液晶与显示, 2016, 31 (12): 1143, 网络出版: 2016-12-30
结合自适应核函数的Mean-shift改进算法
Improved mean-shift algorithm combined with adaptive kernel function
摘要
为解决Mean-shift算法采用固定跟踪窗口造成的目标定位精度低的问题, 结合视觉显著性检测和像素灰度相似度, 提出一种采用自适应核函数的Mean-shift跟踪算法。该方法以灰度相似度加权的视觉显著性特征确定目标区域, 并结合Epanechnikov核函数构建自适应核函数, 使跟踪窗口自适应目标大小变化, 降低目标尺度变化的影响, 实现目标的有效跟踪。实验结果证明, 该方法能够有效跟踪尺度变化目标, 处理每帧图像耗时小于25 ms, 满足实时性需求。
Abstract
In order to solve the problem of Mean-shift algorithm caused by the fixed track window, an improved Mean-shift algorithm using adaptive kernel function is proposed. Visual saliency weighted by the gray similarity is detected to ascertain the object area, and the adaptive kernel function is designed to track object combined with Epanechnikov and the object area, reducing the effect of fixed track window and background pixels.
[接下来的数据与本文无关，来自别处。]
(** With both labels requested, the negative one first. *)
Lemma assembled_notification_parses_witness :
  let a := DataSourceAssembler_init 0 (content_ids ++ [7; 6]) (Some 258) None in
  let pkt := [z2b 0] ++ le_bytes 4 258 ++ encode_attrs (content_ids ++ [7; 6])
               [[z2b 97]; []; [z2b 98]; [z2b 99]; [z2b 78]; [z2b 79; z2b 10; z2b 75]] in
  ∃ body na app title sub msg ps,
    DataSourceEvent_parse pkt = Ok (mkDataSourceEvent 0 body) ∧
    body = le_bytes 4 258 ++ encode_attrs (content_ids ++ [7; 6]) ([app; title; sub; msg] ++ ps) ∧
    length ps = 2%nat ∧
    NotificationAttributes_parse body [7; 6] = Ok na ∧
    na_id na = 258 ∧ na_app_id na = utf8_decode app ∧ na_title na = utf8_decode title ∧
    na_subtitle na = utf8_decode sub ∧ na_message na = utf8_decode msg ∧
    label_shown [7; 6] ps 6 (na_positive_action_label na) ∧ label_shown [7; 6] ps 7 (na_negative_action_label na).
Proof.
  intros a pkt.
  apply (assembled_notification_parses [7; 6] 258 pkt a pkt (with_buffer pkt a)); try reflexivity.
  split; [by apply (bool_decide_unpack _)|].
  intros i [->|[->|[]%elem_of_nil]%elem_of_cons]%elem_of_cons; vm_compute; [right|]; left.
Defined.

(** ** The label text shown on a desktop notification *)

Lemma is_word_no_controls c : is_label_control c = true → c ≠ SPACE.
Proof. intros H ->. done. Qed.

(** Every action label the parser keeps is safe single-line text: at most
    64 characters, no C0/C1 control, line or paragraph separator, and no
    white space but single plain spaces between words (it is a prefix of text
    that [split()] and [join] leave unchanged). *)
Theorem clean_action_label_safe label :
  let out := _clean_action_label label in
  zlen out <= MAX_ACTION_LABEL_CHARS ∧
  (∀ c, c ∈ out → is_label_control c = false ∧ (c = SPACE ∨ is_space c = false)) ∧
  ∃ rest, join [SPACE] (split_ws (out ++ rest)) = out ++ rest.
Proof.
  cbv zeta. unfold _clean_action_label. cbv zeta.
  set (sub := sub_runs is_label_control SPACE label).
  set (full := join [SPACE] (split_ws sub)).
  assert (Hn : normalized full) by apply join_normalized, split_ws_words.
  assert (Hpre : ∀ c, c ∈ slice 0 MAX_ACTION_LABEL_CHARS full → c ∈ full).
  { intros c. unfold slice. rewrite drop_0. apply elem_of_take_1 || apply elem_of_take_2
      || (intros Hc; apply elem_of_take in Hc as (i & Hi & _); by eapply list_elem_of_lookup_2). }
  split_and!.
  - unfold slice. rewrite drop_0, zlen_take. unfold MAX_ACTION_LABEL_CHARS. lia.
  - intros c Hc%Hpre. split; [|by eapply normalized_chars].
    apply join_chars in Hc as [Hc|(w & Hw & Hc)].
    + by apply list_elem_of_singleton in Hc as ->.
    + pose proof (split_ws_chars _ _ _ Hw Hc) as Hin.
      assert (Hf : Forall (λ c, is_label_control c = false) sub)
        by by apply sub_runs_aux_class.
      rewrite Forall_forall in Hf. by apply Hf.
  - exists (drop 64 full). unfold slice, MAX_ACTION_LABEL_CHARS. rewrite drop_0.
    change (Z.to_nat (64 - 0)) with 64%nat. rewrite take_drop.
    by apply normalized_split_join.
Qed.

(** ** Requests, as the phone reads them *)

(** Attributes 1, 2 and 3 carry a 16-bit maximum length in a request. *)
Fixpoint read_request_attrs (fuel : nat) (bs : bytes) : option (list (Z * option Z)) :=
  match fuel with
  | O => None
  | S fuel =>
      match bs with
      | [] => Some []
      | b :: rest =>
          if (1 <=? b2z b) && (b2z b <=? 3) then
            match rest with
            | l0 :: l1 :: rest' =>
                ((b2z b, Some (le_val [l0; l1])) ::.) <$> read_request_attrs fuel rest'
            | _ => None
            end
          else ((b2z b, None) ::.) <$> read_request_attrs fuel rest
      end
  end.

Definition read_request (bs : bytes) : option (Z * Z * list (Z * option Z)) :=
  match bs with
  | c :: u0 :: u1 :: u2 :: u3 :: rest =>
      attrs ← read_request_attrs (S (length rest)) rest;
      Some (b2z c, le_val [u0; u1; u2; u3], attrs)
  | _ => None
  end.

Lemma clamp_u16_range z : 0 <= clamp_u16 z <= USHORT_MAX.
Proof. unfold clamp_u16, USHORT_MAX. lia. Qed.

Lemma append_labels_ok ids seen out :
  NoDup ids → (∀ i, i ∈ ids → i ∈ ACTION_LABEL_ATTRIBUTE_IDS ∧ i ∉ seen) →
  append_labels ids seen out = Ok (out ++ (z2b <$> ids)).
Proof.
  intros Hnd. revert seen out. induction Hnd as [|i ids Hi Hnd IH]; intros seen out H.
  { cbn. by rewrite app_nil_r. }
  destruct (H i ltac:(set_solver)) as [Hin Hs]. cbn [append_labels].
  rewrite bool_decide_eq_true_2, bool_decide_eq_false_2 by done. cbn [negb orb].
  unfold byte_of. pose proof (action_label_byte i Hin). zbool. cbn [mbind result_bind].
  rewrite IH by set_solver. by rewrite <- (assoc_L (++)).
Qed.

Lemma append_labels_raises ids seen out :
  ¬ (NoDup ids ∧ ∀ i, i ∈ ids → i ∈ ACTION_LABEL_ATTRIBUTE_IDS ∧ i ∉ seen) →
  append_labels ids seen out = Raise (ValueError "unsupported action label request").
Proof.
  revert seen out. induction ids as [|i ids IH]; intros seen out H.
  { destruct H. split; [constructor|]. set_solver. }
  cbn [append_labels]. case_bool_decide as Hin; [|done]. case_bool_decide as Hs; [done|].
  cbn [negb orb]. unfold byte_of. pose proof (action_label_byte i Hin). zbool.
  cbn [mbind result_bind]. apply IH. intros [Hnd Hids]. apply H. split.
  - constructor; [|done]. intros Hi. destruct (Hids i Hi). set_solver.
  - intros j [->|Hj]%elem_of_cons; [done|]. destruct (Hids j Hj). set_solver.
Qed.

Lemma read_request_max n i l0 l1 rest : 1 <= i <= 3 →
  read_request_attrs (S n) (z2b i :: l0 :: l1 :: rest)
    = ((i, Some (le_val [l0; l1])) ::.) <$> read_request_attrs n rest.
Proof. intros. cbn [read_request_attrs]. rewrite b2z_z2b_small by lia. by zbool. Qed.

Lemma read_request_plain n i rest : 0 <= i < 256 → ¬ 1 <= i <= 3 →
  read_request_attrs (S n) (z2b i :: rest) = ((i, None) ::.) <$> read_request_attrs n rest.
Proof.
  intros. cbn [read_request_attrs]. rewrite b2z_z2b_small by lia.
  by replace ((1 <=? i) && (i <=? 3)) with false by lia.
Qed.

Lemma read_request_labels ids n : (length ids < n)%nat →
  (∀ i, i ∈ ids → i ∈ ACTION_LABEL_ATTRIBUTE_IDS) →
  read_request_attrs n (z2b <$> ids) = Some ((λ i, (i, None)) <$> ids).
Proof.
  revert n. induction ids as [|i ids IH]; intros [|n] Hn H; cbn in Hn; try lia; [done|].
  cbn [fmap list_fmap].
  pose proof (H i ltac:(set_solver)) as Hin.
  pose proof (action_label_cases i Hin) as Hi. change (list_fmap Z byte z2b ids) with (z2b <$> ids).
  by rewrite read_request_plain, IH by (lia || set_solver).
Qed.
After plenty of experiments, the results show that the proposed method can track object scale motions in real time and exactly, and cost less than 25 ms for every frame.
赵云峰. 结合自适应核函数的Mean-shift改进算法[J]. 液晶与显示, 2016, 31(12): 1143. ZHAO Yun-feng. Improved mean-shift algorithm combined with adaptive kernel function[J]. Chinese Journal of Liquid Crystals and Displays, 2016, 31(12): 1143.